Re: [PATCH v2 09/23] m68k: use asm-generic/mmu_context.h for no-op implementations
From: Geert Uytterhoeven
Date: Tue Sep 01 2020 - 03:04:06 EST
Hi Nick,
On Tue, Sep 1, 2020 at 8:23 AM Nicholas Piggin <npiggin@xxxxxxxxx> wrote:
> Excerpts from Geert Uytterhoeven's message of August 27, 2020 7:33 pm:
> > On Wed, Aug 26, 2020 at 4:53 PM Nicholas Piggin <npiggin@xxxxxxxxx> wrote:
> >> Cc: Geert Uytterhoeven <geert@xxxxxxxxxxxxxx>
> >> Cc: linux-m68k@xxxxxxxxxxxxxxxxxxxx
> >> Signed-off-by: Nicholas Piggin <npiggin@xxxxxxxxx>
> >
> > With the below fixed:
> > Acked-by: Geert Uytterhoeven <geert@xxxxxxxxxxxxxx>
> >
> >> --- a/arch/m68k/include/asm/mmu_context.h
> >> +++ b/arch/m68k/include/asm/mmu_context.h
> >> @@ -79,19 +76,6 @@ static inline void switch_mm(struct mm_struct *prev, struct mm_struct *next,
> >> set_context(tsk->mm->context, next->pgd);
> >> }
> >>
> >> -/*
> >> - * After we have set current->mm to a new value, this activates
> >> - * the context for the new mm so we see the new mappings.
> >> - */
> >> -static inline void activate_mm(struct mm_struct *active_mm,
> >> - struct mm_struct *mm)
> >> -{
> >> - get_mmu_context(mm);
> >> - set_context(mm->context, mm->pgd);
> >> -}
> >
> > Assumed switch_mm() in [PATCH v2 01/23] is revived with the above body.
>
> I'm not sure what you mean here.
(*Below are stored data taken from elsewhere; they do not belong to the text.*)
(* ===== verification/Publication.v ===== *)
(** * The public listener

    What a reader of it finds: the repository the node serves for its account,
    and the key its DID document names for it; and what a request to it can
    change. *)

From S2P Require Import Prelude RustStd IpAddr IpAddrText BTreeMap Externs Fixtures RepoSyntax RepoRecords RepoRecordSet RepoMst RepoCar Repository CredIdentity CredTokens CredStore CredProofs CredTheorems Http FarcasterMessage FarcasterClient FarcasterVerify FarcasterTheorems Settings ConfigStore SettingsTheorems AccountNode AccountExec Web AccountHttp AccountLogic AccountSafety Hypersnap Journal ReportJson Lab Console ConsoleTheorems NodeRestart.

Section publication.
Context {SHA : Sha256} {CID : CidLib} {HDC : DagCbor} {ECD : Ecdsa} {URL : UrlLib}
  {JSON : JsonText} {B64 : Base64Url} {HMAC : HmacSha256} {HEX : HexLib} {B58 : Base58} {B64S : Base64Std}
  {RAW : JsonDocument} {TIME : TimeLib} {SIWE : SiweLib} {KEC : Keccak256} {QR : QrCodeLib} {B64E : Base64StdEncode}.
Context {LAWS : JsonDocumentLaws} {HJSON : JsonTextLaws} {HSHA : Sha256Laws}
  {HCID : CidLaws} {HCBOR : DagCborLaws} {HECD : EcdsaLaws}.

Lemma load_stored d a : stored_account d a → str_len (encode_account a) ≤ 8192 → load_account d = Ok (Some a).
Proof.
  intros (key & Hr & Hv) Hl. unfold load_account. rewrite Hr, (proj2 (Z.ltb_ge _ _)) by lia.
  cbn [reject_if mbind result_bind]. by rewrite (decode_account _ _ Hv).
Qed.

(** The repository of a stored account, and its signer. *)
Lemma stored_repository c a : stored_account (db c) a → str_len (encode_account a) ≤ 8192 →
  ∃ sg repo, repository c = Ok repo ∧ public_key_multibase a = multikey sg ∧ cid_to_string (root repo) = repo_cid a ∧
    Repository.build (id_did (identity a)) (repo_revision a) RepoRecordSet.new sg = Ok repo.
Proof.
  intros Ha Hl. pose proof (load_stored _ _ Ha Hl) as Hload. destruct Ha as (key & Hr & Hv).
  destruct (av_repo _ _ Hv) as (sg & repo & Hs & Hb & Hc). exists sg, repo.
  split_and!; [|by apply (av_multikey _ _ Hv)|done|done]. unfold repository, account. rewrite Hload.
  cbn [mbind result_bind ok_or]. rewrite Hr. cbn [fmap option_fmap option_map snd ok_or mbind result_bind].
  rewrite (av_key _ _ Hv), Z.eqb_refl. cbn [negb reject_if mbind result_bind]. rewrite Hs. cbn [map_err mbind result_bind].
  by rewrite Hb.
Qed.

(** The fixture does not pass for an account's repository. *)
Lemma fixture_is_marked did n car : fixture_repo did n ≠ car_reply "empty-account-repository" car.
Proof.
  unfold fixture_repo. destruct (negb _); [done|]. destruct (negb _); [done|]. destruct (fixture_car true); [|done].
  intros Hr. apply (f_equal (λ r, rp_headers r !! "x-psky-evidence")) in Hr. by vm_compute in Hr.
Qed.

(** The reply of [getRepo] that carries an account's repository. *)
Lemma served_car down down' did n car :
  get_repo down down' did n = car_reply "empty-account-repository" car →
  ∃ account, CredStore.account (co_store (w_core (account_world n))) = Ok (Some account) ∧ id_did (identity account) = did ∧
    as_enabled (co_settings (w_core (account_world n))) = true ∧ empty_repository (co_store (w_core (account_world n))) = Ok car.
Proof.
  unfold get_repo, node_repository, read_account. set (core := w_core (account_world n)).
  destruct down; [by intros ?%fixture_is_marked|].
  destruct (CredStore.account (co_store core)) as [[account|]|]; cbn [result_ok mjoin option_join mbind option_bind];
    [|by intros ?%fixture_is_marked..].
  destruct (as_enabled _ && _) eqn:He; [boolify|by intros ?%fixture_is_marked].
  destruct down'; [intros Hr; discriminate Hr|].
  destruct (empty_repository _) as [car'|e] eqn:Hc; intros Hr; [|discriminate Hr].
  apply (f_equal rp_body) in Hr. cbn in Hr. injection Hr as ->. by exists account.
Qed.

Context (state : ConsoleConfig) (asset : string → HttpReply) (framework : HttpRequest → HttpReply).
Context (peer : Peer) (clock : nat → Z) (random : nat → bytes) (trouble : Trouble).

(** The paths of the public listener. *)
Definition public_paths : list string :=
  ["/health"; "/ready"; "/xrpc/com.atproto.sync.getRepo";
   "/account"; "/account.js"; "/account.css"; "/account/status"; "/account/login"; "/account/passwords";
   "/xrpc/com.atproto.server.describeServer"; "/xrpc/com.atproto.server.createSession";
   "/xrpc/com.atproto.server.getSession"; "/xrpc/com.atproto.server.refreshSession";
   "/xrpc/com.atproto.server.deleteSession"; "/xrpc/app.bsky.actor.getPreferences";
   "/.well-known/did.json"; "/.well-known/atproto-did"].

Lemma unknown_path req : req_path req ∉ public_paths → login_id (req_path req) = None →
  public_route req = None ∧ account_endpoint req = None.
Proof.
  intros Hp Hl. unfold public_route, account_endpoint. rewrite Hl.
  split; [|apply fmap_None]; apply find_route_None; cbn [fmap list_fmap fst]; set_solver.
Qed.

(** The actions an endpoint performs on a request. *)
Definition endpoint_action (endpoint : Endpoint) (req : HttpRequest) : option Action :=
  match endpoint with
  | EndAction route => result_ok (route_action route req)
  | EndAtprotoDid => Some Did
  | _ => None
  end.

Lemma endpoint_performs locked down endpoint req w :
  (endpoint_handler peer clock random trouble asset framework locked down endpoint req w).2 =
  from_option (λ action, (node_execute peer clock random trouble locked action w).2) w (endpoint_action endpoint req).
Proof.
  destruct endpoint; try done; cbn [endpoint_handler endpoint_action].
  - unfold handle_atproto_did. cbn [from_option]. by destruct (node_execute _ _ _ _ _ _ _).
  - unfold handle, respond. destruct (route_action route req) as [action|]; cbn [result_ok from_option]; [|done].
    by destruct (node_execute _ _ _ _ _ _ _).
Qed.

(** C10: production stays closed to the public.  Whatever is sent to the public
    listener, the configuration, the saved settings, the journal and the
    background actions are left as they are.  A path it does not have, as every
    XRPC method of a data server that writes, is answered with 503 and no
    effect.  And the account service is used only by a request that names this
    node, and outside the XRPC and well-known paths comes from its own pages,
    for exactly the action of the route. *)
Theorem public_requests_confined oc req n r n' :
  Console.public_router state asset framework peer clock random trouble oc req n = (r, n') →
  control n' = control n ∧ disk n' = disk n ∧ jobs n' = jobs n ∧
  (req_path req ∉ public_paths → login_id (req_path req) = None → r = not_ready ∧ n' = n) ∧
  (n' = n ∨
   ∃ endpoint action, account_endpoint req = Some endpoint ∧ endpoint_action endpoint req = Some action ∧
     oc_locked oc = false ∧ request_allowed (co_settings (w_core (account_world n))) (public_addr state) req = true ∧
     account_world n' = (node_execute peer clock random trouble (oc_locked' oc) action (account_world n)).2).
Proof.
  intros Hr. split_and!; [| | |intros Hp Hl|].
  4: { destruct (unknown_path req Hp Hl) as [Hn He]. unfold Console.public_router, router in Hr. rewrite Hn, He in Hr. by injection Hr as <- <-. }
  all: pose proof (public_cases state asset framework peer clock random trouble oc req n) as Hc; rewrite Hr in Hc; cbn [snd] in Hc;
    destruct Hc as [->|(endpoint & He & _ & Hl & Ha & ->)]; auto.
  rewrite endpoint_performs. destruct (endpoint_action endpoint req) as [action|] eqn:Hact; cbn [from_option]; [right|left; by destruct n].
  by exists endpoint, action.
Qed.
Context (Hclock : ∀ n, is_u64 (clock n)) (Hrandom : ∀ n, len (random n) = 32).

(** C9: what the node publishes for its account is the account's, and anyone
    can check it.  If a running node answers [getRepo] with an account's
    repository, then the account is enabled in the settings, it is the one
    bound to that DID, its DID document names the key of a signer, and the CAR
    file holds a repository that verifies under this key: it reads back as one
    whose root is the one stored for the account, with a commit of the
    account's DID and revision and no record.  (The account document is within
    the limit of its reader, and the blocks of the repository do not collide.) *)
Theorem served_repository_verifies n0 n down down' did car :
  ConsoleTheorems.opened state n0 → rtc (ConsoleTheorems.console_step state asset framework peer clock random trouble) n0 n →
  get_repo down down' did n = car_reply "empty-account-repository" car →
  let c := co_store (w_core (account_world n)) in
  (∀ doc k, account_row (db c) = Some (doc, k) → str_len doc ≤ 8192) → len car ≤ U64_MAX →
  as_enabled (s_account (settings (ct_store (control n)))) = true ∧
  ∃ a sg repo, account_identity (s_account (settings (ct_store (control n)))) = Ok (identity a) ∧ id_did (identity a) = did ∧
    did_document_of c = Ok (did_document a) ∧ public_key_multibase a = multikey sg ∧
    cid_to_string (root repo) = repo_cid a ∧
    ∀ b, encode (ser_signed (commit repo)) = Ok b → no_collision (repo_written RepoRecordSet.new (root repo) b) →
      Repository.verify repo (public_key_sec1 sg) = Ok () ∧
      ∃ bs, read_car car = Some ([root repo], 1, bs) ∧ head bs = Some (root repo, b) ∧ decode_signed b = Ok (commit repo) ∧
        c_did (commit repo) = did ∧ c_rev (commit repo) = repo_revision a ∧
        walk (tree_fuel RepoRecordSet.new) (car_lookup bs) (mst_root repo) = Some [].
Proof.
  intros Ho Hrun Hget c Hdoc Hlen. apply served_car in Hget as (a & Hacc & Hdid & Hen & Hcar). fold c in Hacc, Hcar.
  destruct (run_credentials state asset framework peer clock random trouble Hclock Hrandom n0 n Ho Hrun) as (Hwf & _ & Hpol). fold c in Hwf, Hpol.
  destruct (console_refined state asset framework peer clock random trouble Hclock Hrandom n0 n Ho Hrun) as (_ & Hset & _).
  rewrite Hset in Hen. split; [done|].
  assert (stored_account (db c) a) as Hst by exact (load_account_stored _ _ (wf_account _ _ Hwf) Hacc).
  destruct (Hpol a Hst) as [_ Hid]. pose proof Hst as (key & Hrow & _). specialize (Hdoc _ _ Hrow).
  destruct (stored_repository c a Hst Hdoc) as (sg & repo & Hrepo & Hkey & Hcid & Hbuild).
  exists a, sg, repo. split_and!; [done|done| |done|done|]; [unfold did_document_of; by rewrite Hacc|].
  intros b Hb Hn. split; [by eapply built_verifies; [apply new_wf|..]|].
  unfold empty_repository in Hcar. rewrite Hrepo in Hcar. apply bind_ok in Hcar as (? & [= <-] & Hcar%map_err_ok).
  destruct (export_reads _ _ _ _ _ _ _ new_wf Hbuild Hb Hn Hcar Hlen) as (bs & Hr & Hh & Hd & Hw & _).
  exists bs. destruct (build_inv _ _ _ _ _ Hbuild) as (? & ? & ? & ? & _ & _ & _ & _ & Hc & _). rewrite Hc at 2 3. by split_and!.
Qed.
End publication.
We can remove this because it's a copy
> of switch_mm above, and that's what the new header defaults to if you
> don't provide an active_mm.
IC. I thought it started relying on <asm-generic/mmu_context.h> for this,
where you removed switch_mm().
Seems I missed the definition above.
> Patch 1 should not have changed that, it should only affect the nommu
> architectures (and actually didn't touch m68k because it was not using
> the asm-generic/mmu_context.h header).
OK. Sorry for the noise.
Gr{oetje,eeting}s,
Geert
--
Geert Uytterhoeven -- There's lots of Linux beyond ia32 -- geert@xxxxxxxxxxxxxx
In personal conversations with technical people, I call myself a hacker. But
when I'm talking to journalists I just say "programmer" or something like that.